Les médiateurs de la CEDEAO, Djibril Bassolé, ministre des Affaires étrangères du Burkina Faso et Adama Bictogo, ministre ivoirien de l’Intégration africaine ont fort à faire pour trouver un compromis avec les putschistes de Kati. En effet, ceux-ci, qui ont pris goût du pouvoir, ne veulent rien lâcher. Ils entendent rester maîtres du jeu pour la transition dont la durée dépendra de leur seule volonté. En somme, ils entendent prendre en otage la démocratie malienne. Les discussions, qui ont repris depuis le 9 mai à Bamako entre les deux émissaires de la Cédéao et les militaires, n’avancent pratiquement pas d’un pouce.

Car il est toujours question de tenter de trouver un accord sur la durée de transition et l’occupant fauteuil de président de la transition après la période d’intérim qui prend fin, en théorie, le 22 mai prochain. Les discussions sont plutôt laborieuses Djibril Bassolé et Adama Bictogo ont rencontré, en moins de 24 heures, deux fois l’ex-junte et des acteurs de la vie politique locale.

Mais, pour le moment, ils ne sont pas arrivés à trouver à la réponse à une question centrale : qui va diriger la transition au Mali ? L’actuel président par intérim Dioncounda Traoré est le préféré de la Cédéao et d’une importante sinon la plus importante frange de la classe politique locale. Le CNRDRE s’oppose au choix de Pr Dioncounda Traoré et le capitaine Amadou Sanogo avait, dans une récente déclaration, affirmé que celui-ci ne restera pas une heure de plus à la fin des quarante jours. En réalité, même s’il ne l’a pas encore dit ouvertement, le Capitaine Sanogo lui-même paraît intéressé par le fauteuil de président de la transition.

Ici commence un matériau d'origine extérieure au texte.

(** The theorem at [LinSpace(start=1, stop=6, count=2)], with the dummy
    perturber and a class of another name registered. *)
Lemma import_export_round_trip_witness :
  from_config [PerturbImage.DummyPerturber; Scenarios.BlurPerturber]
    (get_config Scenarios.linspace_1_6_2) true
  = Ok Scenarios.linspace_1_6_2.
Proof.
  destruct (import_export_round_trip [PerturbImage.DummyPerturber; Scenarios.BlurPerturber]
              Scenarios.linspace_1_6_2 true) as (hydrated & H & -> & _).
  - apply list_elem_of_here.
  - intros cls Hcls Hname.
    apply elem_of_cons in Hcls as [->|Hcls]; [reflexivity|].
    apply list_elem_of_singleton in Hcls as ->. discriminate Hname.
  - exact H.
Defined.

(** C3 as the specification words it fails on the code: the class is looked
    up by its bare name. With two registered classes of one name the later
    one is bound; a factory built with the earlier one, which is registered,
    comes back bound to the other class, and its perturbers have another
    configuration (no ["param_2"]). *)
Lemma round_trip_fails_on_shared_name :
  perturber Scenarios.linspace_1_6_2
    ∈ [PerturbImage.DummyPerturber; Scenarios.OtherDummyPerturber]
  /\ from_config [PerturbImage.DummyPerturber; Scenarios.OtherDummyPerturber]
       (get_config Scenarios.linspace_1_6_2) true
     = Ok Scenarios.linspace_1_6_2_other
  /\ from_config [PerturbImage.DummyPerturber; Scenarios.OtherDummyPerturber]
       (get_config Scenarios.linspace_1_6_2) false
     = Ok Scenarios.linspace_1_6_2_other
  /\ perturber Scenarios.linspace_1_6_2_other <> perturber Scenarios.linspace_1_6_2
  /\ (fun p => PerturbImage.get_config p !! "param_2")
       <$> PerturbImageFactory.getitem (base Scenarios.linspace_1_6_2) 0
     = Ok (Some 2%Q)
  /\ (fun p => PerturbImage.get_config p !! "param_2")
       <$> PerturbImageFactory.getitem (base Scenarios.linspace_1_6_2_other) 0
     = Ok None.
Proof.
  split; [apply list_elem_of_here|].
  split; [vm_compute; reflexivity|].
  split; [vm_compute; reflexivity|].
  split; [discriminate|].
  split; vm_compute; reflexivity.
Qed.

(** A name the registry does not hold leaves [from_config] through the
    dictionary lookup, as a [KeyError] carrying the name. *)
Lemma from_config_unregistered (perturber_impls : list PerturbImage.type)
    (config_dict : gmap string value) (name : string) (merge_default : bool) :
  config_dict !! "perturber" = Some (Str name) ->
  type_dict perturber_impls !! name = None ->
  from_config perturber_impls config_dict merge_default = Raise (KeyError (Str name)).
Proof.
  intros Hname Hnone. unfold from_config.
  rewrite lookup_fmap, Hname. simpl. rewrite Hnone. reflexivity.
Qed.
(** After a round the attribute is the last one of the layout at the head. *)
Lemma _getVertexInputDescriptor_step_shape w name location descriptors currentGPUBuffer acc'
    vertexBuffer :
  bound_vertex_buffer (cache w) name = inr vertexBuffer ->
  range_checked w vertexBuffer ->
  _getVertexInputDescriptor_step w name location (descriptors, currentGPUBuffer) = inr acc' ->
  exists current previous l attribute format,
    acc' = (current :: previous,
            if validOffsetRange_of (cache w) vertexBuffer
            then underlyingResource vertexBuffer else None)
    /\ attributes current = l ++ [attribute]
    /\ shaderLocation attribute = location
    /\ _GetVertexInputDescriptorFormat vertexBuffer = inr format
    /\ (validOffsetRange_of (cache w) vertexBuffer = true ->
        attribute = {| shaderLocation := location;
                       offset := effectiveByteOffset vertexBuffer;
                       format := format |})
    /\ (attribute_count previous + length l = attribute_count descriptors)%nat.
Proof.
  intros Hbound Hmemo Hstep.
  pose proof (_getVertexInputDescriptor_step_cases _ _ _ _ _ _ _ Hbound Hstep)
    as (format & Hformat & Hcases).
  unfold range_checked in Hmemo. rewrite Hmemo in Hcases. cbn in Hcases.
  destruct (_ && _ && _) eqn:Hmerged.
  - destruct Hcases as (current & previous & -> & ->).
    apply andb_prop in Hmerged as [_ Hvalid]. apply negb_true_iff, negb_false_iff in Hvalid.
    rewrite Hvalid.
    exists (extend_layout current
              [ {| shaderLocation := location; offset := effectiveByteOffset vertexBuffer;
                   format := format |} ]), previous, (attributes current),
      {| shaderLocation := location; offset := effectiveByteOffset vertexBuffer;
         format := format |}, format.
    repeat split; try done. unfold attribute_count. cbn. rewrite length_app. lia.
  - rewrite Hcases.
    exists {| arrayStride := effectiveByteStride vertexBuffer;
              stepMode := if getIsInstanced vertexBuffer
                          then VertexStepMode.Instance else VertexStepMode.Vertex;
              attributes :=
                [ {| shaderLocation := location;
                     offset := if negb (validOffsetRange_of (cache w) vertexBuffer) then 0
                               else effectiveByteOffset vertexBuffer;
                     format := format |} ] |}, descriptors, [],
      {| shaderLocation := location;
         offset := if negb (validOffsetRange_of (cache w) vertexBuffer) then 0
                   else effectiveByteOffset vertexBuffer;
         format := format |}, format.
    destruct (validOffsetRange_of (cache w) vertexBuffer); repeat split; try done; lia.
Qed.
Lemma positional_defaults_wp self pos m closed :
  call_ok self m closed →
  has_def_kw_args self = false →
  n_kwonly_args self = 0 →
  n_pos_args self - n_def_args self ≤ Z.of_nat (length pos) ≤ n_pos_args self →
  wp (mp_setup_code_state self (Z.of_nat (length pos)) 0 pos) m
    (λ _ m', ∀ j, 0 ≤ j < n_pos_args self →
       bound closed m' j
       = if j <? Z.of_nat (length pos) then pos !! Z.to_nat j
         else extra_args self !! Z.to_nat (j - (n_pos_args self - n_def_args self)))
    (λ _ _, False).
Proof.
  intros Hok Hdef HK0 Hk.
  pose proof (call_ok_state _ _ _ Hok) as HN0.
  pose proof (b2z_nonneg (takes_var_args self)) as Hbv.
  pose proof (b2z_nonneg (takes_kw_args self)) as Hbk.
  destruct Hok as [HD HK HP32 Hnames Hextra Hdefkw Hframe Hprel Hclosed].
  rewrite Hdef in Hextra. simpl in Hextra.
  set (N := n_state (frame m)) in *.
  assert (Hfast : fast_path self 0 = true) by (unfold fast_path; by rewrite Hdef).
  apply wp_setup. fold N.
  apply wp_bind.
  eapply wp_mono;
    [apply (setup_check_positional_pass self 0 N (Z.of_nat (length pos)) 0 pos (zeroed self m));
       try (done || lia)| |done].
  { by apply shaped_zeroed. }
  { intros j Hj. by apply local_zeroed. }
  intros r m1 (-> & Hst1 & Hl1 & Hd1 & _).
  assert (Hs1 : shaped N m1) by (eapply steady_shaped; [done|by apply shaped_zeroed]).
  rewrite Z.min_l by lia. simpl.
  apply wp_bind.
  eapply wp_mono;
    [apply (setup_copy_positional_wp 0 N (Z.of_nat (length pos)) pos m1); try (done || lia)| |done].
  { intros j Hj. rewrite Hl1 by lia.
    destruct (Z.leb_spec (Z.of_nat (length pos)) j); [lia|]. by rewrite andb_false_r. }
  intros [] m2 (Hst2 & Hh2 & Hin2 & Hout2).
  assert (Hs2 : shaped N m2) by by eapply steady_shaped.
  simpl. apply wp_bind.
  eapply wp_mono with (E := λ _ _, False);
    [eapply wp_mono;
       [apply (setup_no_keywords_wp self 0 N (Z.of_nat (length pos)) pos m2);
          try (done || lia)| |]| |done].
  { intros Hkw. rewrite Hout2 by lia. apply Hd1. rewrite Hkw in Hframe. simpl in Hframe. lia. }
  { intros a m3 H3. exact H3. }
  { intros e m3 (HKn & _). done. }
  intros [] m3 (_ & Hst3 & Hl3 & _). simpl.
  assert (Hs3 : shaped N m3) by by eapply steady_shaped.
  assert (Hip3 : ip (frame m3) = ip (frame m)).
  { rewrite (st_ip _ _ _ Hst3), (st_ip _ _ _ Hst2), (st_ip _ _ _ Hst1). done. }
  rewrite <- Hip3.
  eapply wp_mono; [apply (setup_prelude_wp self N closed m3); [done|by rewrite Hip3|done]| |done].
  intros [] m4 (_ & _ & _ & _ & Hb4) j Hj. simpl.
  destruct (Hb4 j ltac:(lia)) as (x & Hx & Hbx). rewrite Hbx, <- Hx.
  rewrite Hl3 by lia.
  destruct (Z.ltb_spec j (Z.of_nat (length pos))) as [Hjk|Hjk].
  - apply Hin2. lia.
  - rewrite Hout2 by lia. rewrite Hl1 by lia. rewrite Hfast.
    destruct (Z.leb_spec (Z.of_nat (length pos)) j); [|lia].
    by destruct (Z.ltb_spec j (n_pos_args self)); [|lia].
Qed.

Dans une interview récemment diffusée à plusieurs reprises par Africable, il laissait entendre qu’il est un fils du pays comme un autre et que si les parties prenantes à l’Accord cadre du 6 avril 2012 s’accordaient pour lui confier la conduite de la transition, il ne refuserait pas cette mission hautement honorable. En tout cas, selon certaines sources, il a le soutien de son entourage et d’une infime partie de la classe politique malienne. Sinon comme comprendre que le CNRDRE accepte la prolongation du mandat des députés et rejette celle de Dioncounda si l’on sait que celui a été investi président par intérim parce qu’il était le président de l’Assemblée nationale ?.

Ce qui est sûr, c’est que le Mali n’a pas besoin aujourd’hui d’un putschiste militaire comme Chef de l’Etat, ce qui sera de nature à tenir son image auprès des partenaires techniques et financiers dont nombre ont déjà tourné le dos à notre pays depuis les évènements des 21-22 mars dernier. On espère que d’ici à la fin des négociations, le CNRDRE et ses associés finiront par comprendre qu’ils doivent laisser le pays avancer dans la seule voie constitutionnelle pour redonner espoir aux Maliens qui en ont marre de leur omniprésence dans les affaires au sommet de l’Etat.